EXERCISE OBJECTIVE
From the first line of the records through the line containing "try (by apply not_elem_of_nil in H).", retype every line exactly and nothing else.

DATA TO EXAMINE
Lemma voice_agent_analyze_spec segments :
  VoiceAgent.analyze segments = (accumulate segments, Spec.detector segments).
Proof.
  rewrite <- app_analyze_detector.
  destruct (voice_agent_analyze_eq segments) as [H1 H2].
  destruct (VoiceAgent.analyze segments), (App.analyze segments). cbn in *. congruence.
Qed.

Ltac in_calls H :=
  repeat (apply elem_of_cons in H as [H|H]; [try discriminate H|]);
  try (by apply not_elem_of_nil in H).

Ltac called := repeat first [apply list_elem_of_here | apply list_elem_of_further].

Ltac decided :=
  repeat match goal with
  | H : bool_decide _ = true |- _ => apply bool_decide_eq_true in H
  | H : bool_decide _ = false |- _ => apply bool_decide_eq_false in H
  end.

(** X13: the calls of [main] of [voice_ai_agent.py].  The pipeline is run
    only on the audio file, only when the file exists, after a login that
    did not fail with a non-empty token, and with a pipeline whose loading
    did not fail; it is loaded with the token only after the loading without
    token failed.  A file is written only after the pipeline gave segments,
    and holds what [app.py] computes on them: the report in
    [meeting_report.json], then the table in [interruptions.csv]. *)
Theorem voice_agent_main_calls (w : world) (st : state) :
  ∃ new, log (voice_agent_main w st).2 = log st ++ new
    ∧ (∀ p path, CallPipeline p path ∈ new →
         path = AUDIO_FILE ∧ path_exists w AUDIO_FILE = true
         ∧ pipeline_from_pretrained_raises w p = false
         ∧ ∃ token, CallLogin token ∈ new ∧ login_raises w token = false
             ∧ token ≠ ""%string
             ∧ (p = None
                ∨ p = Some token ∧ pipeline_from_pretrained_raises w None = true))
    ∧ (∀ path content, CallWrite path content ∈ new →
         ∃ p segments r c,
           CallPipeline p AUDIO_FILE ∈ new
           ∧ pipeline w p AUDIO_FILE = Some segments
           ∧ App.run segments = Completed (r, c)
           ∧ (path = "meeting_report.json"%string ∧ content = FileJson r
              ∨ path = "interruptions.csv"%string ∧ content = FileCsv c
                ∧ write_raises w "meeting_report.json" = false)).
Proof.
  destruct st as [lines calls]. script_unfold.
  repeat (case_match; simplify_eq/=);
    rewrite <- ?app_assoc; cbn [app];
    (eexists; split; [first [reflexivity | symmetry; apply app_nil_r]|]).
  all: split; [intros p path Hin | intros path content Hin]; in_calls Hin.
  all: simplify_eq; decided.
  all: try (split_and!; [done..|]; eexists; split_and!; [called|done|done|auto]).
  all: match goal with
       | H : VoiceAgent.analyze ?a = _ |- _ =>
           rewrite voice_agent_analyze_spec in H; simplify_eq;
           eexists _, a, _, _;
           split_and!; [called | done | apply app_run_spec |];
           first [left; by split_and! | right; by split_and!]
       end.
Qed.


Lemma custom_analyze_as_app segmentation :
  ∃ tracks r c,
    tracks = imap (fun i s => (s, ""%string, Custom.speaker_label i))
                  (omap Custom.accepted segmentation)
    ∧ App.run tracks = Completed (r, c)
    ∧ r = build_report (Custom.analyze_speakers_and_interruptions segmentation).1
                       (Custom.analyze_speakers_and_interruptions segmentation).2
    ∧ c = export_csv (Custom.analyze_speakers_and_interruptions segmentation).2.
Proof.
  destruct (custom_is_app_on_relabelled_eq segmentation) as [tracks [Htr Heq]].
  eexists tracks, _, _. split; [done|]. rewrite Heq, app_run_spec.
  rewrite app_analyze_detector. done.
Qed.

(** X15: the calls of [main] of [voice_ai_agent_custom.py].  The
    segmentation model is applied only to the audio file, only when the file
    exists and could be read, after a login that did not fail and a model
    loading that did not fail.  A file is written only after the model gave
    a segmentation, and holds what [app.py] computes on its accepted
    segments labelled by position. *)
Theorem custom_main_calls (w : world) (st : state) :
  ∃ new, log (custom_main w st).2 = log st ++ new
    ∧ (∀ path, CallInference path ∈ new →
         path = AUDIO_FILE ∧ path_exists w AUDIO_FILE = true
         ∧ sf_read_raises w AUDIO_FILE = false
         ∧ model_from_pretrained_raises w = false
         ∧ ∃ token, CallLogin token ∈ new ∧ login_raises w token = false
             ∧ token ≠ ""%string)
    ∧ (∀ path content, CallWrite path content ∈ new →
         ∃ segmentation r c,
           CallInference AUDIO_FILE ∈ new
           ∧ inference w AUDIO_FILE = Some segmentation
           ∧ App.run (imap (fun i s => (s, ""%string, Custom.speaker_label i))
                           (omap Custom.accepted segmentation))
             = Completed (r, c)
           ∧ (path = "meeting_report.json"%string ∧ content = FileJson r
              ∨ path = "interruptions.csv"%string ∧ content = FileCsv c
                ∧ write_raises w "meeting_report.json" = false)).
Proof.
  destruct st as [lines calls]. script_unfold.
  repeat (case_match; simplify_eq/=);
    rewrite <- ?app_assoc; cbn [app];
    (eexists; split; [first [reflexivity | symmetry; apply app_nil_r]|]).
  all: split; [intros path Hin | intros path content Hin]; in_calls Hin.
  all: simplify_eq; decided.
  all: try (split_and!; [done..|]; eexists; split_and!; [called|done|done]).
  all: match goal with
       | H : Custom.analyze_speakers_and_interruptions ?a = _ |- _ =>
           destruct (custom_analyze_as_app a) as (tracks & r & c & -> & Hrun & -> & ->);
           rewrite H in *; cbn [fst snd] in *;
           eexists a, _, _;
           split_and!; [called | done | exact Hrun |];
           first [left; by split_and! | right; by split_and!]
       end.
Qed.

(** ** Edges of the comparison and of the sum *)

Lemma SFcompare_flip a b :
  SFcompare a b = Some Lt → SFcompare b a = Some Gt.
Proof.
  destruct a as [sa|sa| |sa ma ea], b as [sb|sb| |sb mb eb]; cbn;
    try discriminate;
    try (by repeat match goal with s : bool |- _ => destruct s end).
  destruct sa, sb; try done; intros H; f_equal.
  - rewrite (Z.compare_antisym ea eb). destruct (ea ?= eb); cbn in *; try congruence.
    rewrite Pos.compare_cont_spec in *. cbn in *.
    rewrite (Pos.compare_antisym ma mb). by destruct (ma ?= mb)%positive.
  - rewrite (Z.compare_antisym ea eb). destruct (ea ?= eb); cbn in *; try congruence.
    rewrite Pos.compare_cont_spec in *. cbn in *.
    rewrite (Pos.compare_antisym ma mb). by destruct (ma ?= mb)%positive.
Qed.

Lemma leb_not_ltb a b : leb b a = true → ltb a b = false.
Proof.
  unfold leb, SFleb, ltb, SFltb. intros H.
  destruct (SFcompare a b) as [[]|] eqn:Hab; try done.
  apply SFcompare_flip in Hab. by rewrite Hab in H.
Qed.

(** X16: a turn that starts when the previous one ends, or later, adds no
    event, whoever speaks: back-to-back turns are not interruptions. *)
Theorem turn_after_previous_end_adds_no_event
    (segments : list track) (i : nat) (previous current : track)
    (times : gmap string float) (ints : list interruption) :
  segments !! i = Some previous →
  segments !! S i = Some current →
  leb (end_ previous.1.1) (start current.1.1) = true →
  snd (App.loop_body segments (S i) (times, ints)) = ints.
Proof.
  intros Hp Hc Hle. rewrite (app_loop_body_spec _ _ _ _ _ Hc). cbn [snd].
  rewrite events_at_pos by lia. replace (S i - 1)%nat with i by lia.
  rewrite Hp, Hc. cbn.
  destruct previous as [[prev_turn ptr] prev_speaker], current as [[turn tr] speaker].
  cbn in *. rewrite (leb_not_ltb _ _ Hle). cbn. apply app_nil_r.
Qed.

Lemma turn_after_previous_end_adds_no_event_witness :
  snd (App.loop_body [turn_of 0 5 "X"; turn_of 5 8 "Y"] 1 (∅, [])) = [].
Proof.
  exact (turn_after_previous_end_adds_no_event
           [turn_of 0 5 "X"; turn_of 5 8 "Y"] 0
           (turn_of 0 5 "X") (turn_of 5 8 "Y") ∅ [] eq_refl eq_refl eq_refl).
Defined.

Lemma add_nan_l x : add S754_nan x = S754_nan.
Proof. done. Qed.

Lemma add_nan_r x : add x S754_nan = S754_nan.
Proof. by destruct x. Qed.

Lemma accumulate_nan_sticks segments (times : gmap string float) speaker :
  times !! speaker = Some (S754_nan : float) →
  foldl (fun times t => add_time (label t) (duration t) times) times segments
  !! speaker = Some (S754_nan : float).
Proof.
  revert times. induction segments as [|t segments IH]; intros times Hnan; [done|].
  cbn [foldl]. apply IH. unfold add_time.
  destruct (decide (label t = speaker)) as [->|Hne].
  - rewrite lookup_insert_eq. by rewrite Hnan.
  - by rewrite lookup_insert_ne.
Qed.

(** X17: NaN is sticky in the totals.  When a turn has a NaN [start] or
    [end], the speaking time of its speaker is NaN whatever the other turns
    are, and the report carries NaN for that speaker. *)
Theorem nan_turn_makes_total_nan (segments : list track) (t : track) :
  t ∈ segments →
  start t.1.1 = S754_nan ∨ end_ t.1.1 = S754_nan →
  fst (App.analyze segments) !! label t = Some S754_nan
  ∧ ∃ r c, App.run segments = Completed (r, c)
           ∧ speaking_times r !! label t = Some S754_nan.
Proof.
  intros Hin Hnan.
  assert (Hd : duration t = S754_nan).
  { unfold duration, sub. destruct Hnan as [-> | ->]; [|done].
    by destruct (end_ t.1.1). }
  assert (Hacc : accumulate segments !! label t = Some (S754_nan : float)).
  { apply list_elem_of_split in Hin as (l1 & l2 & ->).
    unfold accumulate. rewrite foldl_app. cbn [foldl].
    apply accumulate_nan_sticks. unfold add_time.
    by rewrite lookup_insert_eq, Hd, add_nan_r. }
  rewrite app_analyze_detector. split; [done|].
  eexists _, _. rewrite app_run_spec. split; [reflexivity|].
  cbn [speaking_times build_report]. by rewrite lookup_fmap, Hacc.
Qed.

RESULT BELOW
Lemma voice_agent_analyze_spec segments :
  VoiceAgent.analyze segments = (accumulate segments, Spec.detector segments).
Proof.
  rewrite <- app_analyze_detector.
  destruct (voice_agent_analyze_eq segments) as [H1 H2].
  destruct (VoiceAgent.analyze segments), (App.analyze segments). cbn in *. congruence.
Qed.

Ltac in_calls H :=
  repeat (apply elem_of_cons in H as [H|H]; [try discriminate H|]);
  try (by apply not_elem_of_nil in H).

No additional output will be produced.